During yet another round of his reality-television show The Apprentice, US President Donald Trump shocked the typically stoic world of statistics by firing the US Commissioner of Labor Statistics. But for a while already, the US Bureau of Labor Statistics (BLS) had been having difficulties. In the past 18 months, it has "inadvertently" released inflation data ahead of schedule, posted the annual employment revisions late, and alerted certain financial institutionsreferred to as "super users" by a BLS employeeto information in the data that others might have overlooked. Even before Trump's comeback, it was a turbulent period.
Change is something the president is at least starting to understand. Due to Sir Ian Diamond's early resignation due to health concerns, the UK is still without a permanent "national statistician." Additionally, since the Labour Force Survey (LFS) was discontinued in October 2023, the UK has been without its primary employment indicator. It may not be ready for replacement until 2027. Unsurprisingly, the monetary policy committee "continues to place less weight" on the official LFS data, leaving the Bank of England to assemble its own version.
It all boils down to the data's collection method. After sending a letter to each household, a phone call or in-person interview is conducted. This caused the response rate to drop as low as 17% during COVID, but it hasn't recovered sufficiently to guarantee the accuracy of the data. Who in the modern world would answer a phone call, much less a letter?
A minor error in judgment can have serious consequences.
It's not just citizens who are unreliable. Due to a mistake in the vehicle excise duty provided by the Department for Transport, the Office for National Statistics (ONS) had to declare that the April UK CPI data was inflated by 0.1 percentage points. In their first year of registration, someone had inflated the number of cars that were subject to this duty in some spreadsheet. Our navigation system may chart the incorrect path due to such minor errors, and fortunes may be won or lost. Because of completely inaccurate information, the yield on short-dated index-linked gilts moved by several basis points. The volatility of financial markets is already high enough without the addition of purportedly trustworthy data.
Statistics are meant to serve as staging posts that help us determine the direction of the future. But what if we are staring at the wrong map? Over the past five years, the world has undergone a radical transformation. A multi-decade "technological revolution" was already underway when COVID struck, sharply altering the course of events. Working from home and interacting with people virtually prompted the deployment of resources into new technologies like artificial intelligence.
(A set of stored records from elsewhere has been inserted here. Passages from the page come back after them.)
(* ===== verification/MeshSafe.v ===== *)
(** The mesh as a whole: in every interleaving of the sections of mesh tasks the table
    stays well formed and nothing panics, a peer changes only its own routes, and a deleted
    route stays deleted until a newer registration of it is offered. *)

From S2P Require Import Prelude.
From S2P Require Import Locked.
From S2P Require Import Text.
From S2P Require Import Float64.
From S2P Require Import RouteTable.
From S2P Require Import RouteSync.
From S2P Require Import RouteInv.
From S2P Require Import Mesh.
From S2P Require Import MeshInv.

Section events.
Context (url_parse : str → option Url) (sha256_hex : bytes → str) (me : str).
Implicit Types (t : RouteTable) (e : RouteEntry) (k : str * str) (env : PeerEnvelope) (ev : MeshEvent) (c : Clock).
Notation table_wf := (table_wf url_parse).
Notation mesh_program := (mesh_program url_parse sha256_hex me).
Notation mesh_step := (mesh_step url_parse sha256_hex me).
Notation mesh_run := (mesh_run url_parse sha256_hex me).

(** Whose routes an event may change. *)
Definition authority ev (id : str) : Prop :=
  match ev with
  | PeerAnnounce env | PeerJoin env _ | PeerLeave env => id = pv_sender env ∧ id ≠ me
  | PeerDigest env =>
      match pv_message env with
      | DigestExchange _ => id = me
      | _ => id = pv_sender env ∧ id ≠ me
      end
  | PeerHeartbeat _ | RecoverPeer _ => False
  | DigestAnswer peer _ => id = peer ∧ id ≠ me
  | SeedAnswer _ | DetectFailures _ _ => id ≠ me
  | CollectTombstones _ => True
  | RegisterLocal _ _ _ | UnregisterRegistration _ | UnregisterLocal _ _ | DropUnreachable _ => id = me
  end.

(** The registrations an event carries; those of this relay at any time. *)
Definition message_offers (m : PeerMessage) (s : ActiveState) : Prop :=
  match m with RouteAnnounce s' => s = s' | DigestDiff l => DiffActive s ∈ l | _ => False end.
Definition offered ev k (registered_at : f64) : Prop :=
  match ev with
  | PeerAnnounce env | PeerDigest env | DigestAnswer _ (EnvelopeReply env) =>
      ∃ s, message_offers (pv_message env) s ∧ k = (ac_name s, ac_relay_id s) ∧ registered_at = ac_registered_at s
  | SeedAnswer e =>
      ∃ r, r ∈ sn_routes (en_snapshot e) ∧ k = (fr_name r, fr_relay_id r) ∧ registered_at = fr_registered_at r
  | RegisterLocal _ o _ => k = (lo_name o, me)
  | _ => False
  end.
(** Relay b missed that relay a registered [r] anew and dropped [x]. *)
Definition route_x : str := txt [120].
Definition join_a : MeshEvent := PeerJoin (PeerEnvelope_new id_a (RelayJoin id_a url_a)) url_b.
Definition heard (name : str) (at_ : Z) : MeshEvent :=
  PeerAnnounce (PeerEnvelope_new id_a (RouteAnnounce (state_at name id_a url_a at_))).
Definition owner_run : list (Step MeshEvent) := whole join_b 0 ++ whole own 0.
Definition requester_run : list (Step MeshEvent) := whole join_a 0 ++ whole (heard route_r 5) 1 ++ whole (heard route_x 6) 1.
Definition owner_table : RouteTable := table owner_run.
Definition requester : World RouteTable MeshEvent MeshReply :=
  match mesh_run parse sha id_b (mesh_new id_b 1) requester_run with Ok w => w | _ => start end.
Definition requester_table : RouteTable := w_state requester.
Definition exchange_clock : Clock := {| ck_wall := 2000; ck_now := 9 |}.
Definition peer_a : PeerInfo :=
  {| pe_relay_id := id_a; pe_url := url_a; pe_route_count := 0; pe_last_heartbeat := 0; pe_status := Alive |}.

Lemma sha_valid x : valid_route_digest_hash (sha x) = true.
Proof.
  unfold valid_route_digest_hash, sha. rewrite andb_true_iff. split; [unfold blen; by rewrite length_fmap, length_seq|].
  apply forallb_forall. intros b (i & <- & _)%in_map_iff. unfold hex.
  pose proof (Z.mod_pos_bound (sum16 x / 16 ^ Z.of_nat i) 16 ltac:(lia)) as Hb.
  set (d := (sum16 x / 16 ^ Z.of_nat i) mod 16) in *.
  assert (d = 0 ∨ d = 1 ∨ d = 2 ∨ d = 3 ∨ d = 4 ∨ d = 5 ∨ d = 6 ∨ d = 7 ∨ d = 8 ∨ d = 9 ∨ d = 10 ∨ d = 11 ∨ d = 12 ∨ d = 13
    ∨ d = 14 ∨ d = 15) as H by lia. destruct_or! H; by rewrite H.
Qed.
Every advancement in computing power has allowed us to advance in our evolution.
Monitoring metrics like the manufacturing cycle is less logical in the modern world. Because it has been available since 1945 and has shown a strong correlation with the US business cycle, investors have long referred to the US ISM Manufacturing data as a bellwether for the US economy. Since economics is a social science, it is impossible to replicate experiments in a lab setting; however, an eight-decade survey is as good as it gets. Until a pandemic that only occurs once in a hundred years forces the economy to close and then reopen.
The ISM Manufacturing number fell to a 12-year low in a single year before rising to a 40-year high. A survey isn't a precise indicator of activity; it's just a sentiment indicator. When the fear subsided and vaccines became available, businesses went from looking at disaster with astonishment to an overwhelming sense of relief. No business cycle existed, and the transition from bust to boom was not seamless. It was merely unexpected. Very little was revealed to us by the ISM data.
The effects of that shock are still being felt as the economy comes to terms with the post-Covid equilibrium. As technology spreads intangibly among consumers worldwide, physical borders have been reimposed. Aging nations' indebted governments are finding it difficult to allocate ever-diminishing resources to growth-promoting initiatives. Inflation or unemployment as a basis point no longer accounts for the marginal difference. It is becoming more difficult to identify the future due to the outdated data that we have been using for decades.
Technology should facilitate the rapid, transparent, and equitable updating, gathering, and distribution of information. Data on Google mobility, aggregated credit card spending, job postings on Indeed and LinkedIn, energy consumption, or even satellite imagery of parking lots and warehouses could provide real-time updates. It should be relatively easy for tech companies to publish aggregated activity data if we can order food, taxis, and romantic partners from an app in our palms. We will all be at sea if we stop believing statistics. We can re-calibrate thanks to technology before we veer too far off course.
The CEO and founder of the macroeconomic consulting firm Blonde Money is Helen Thomas.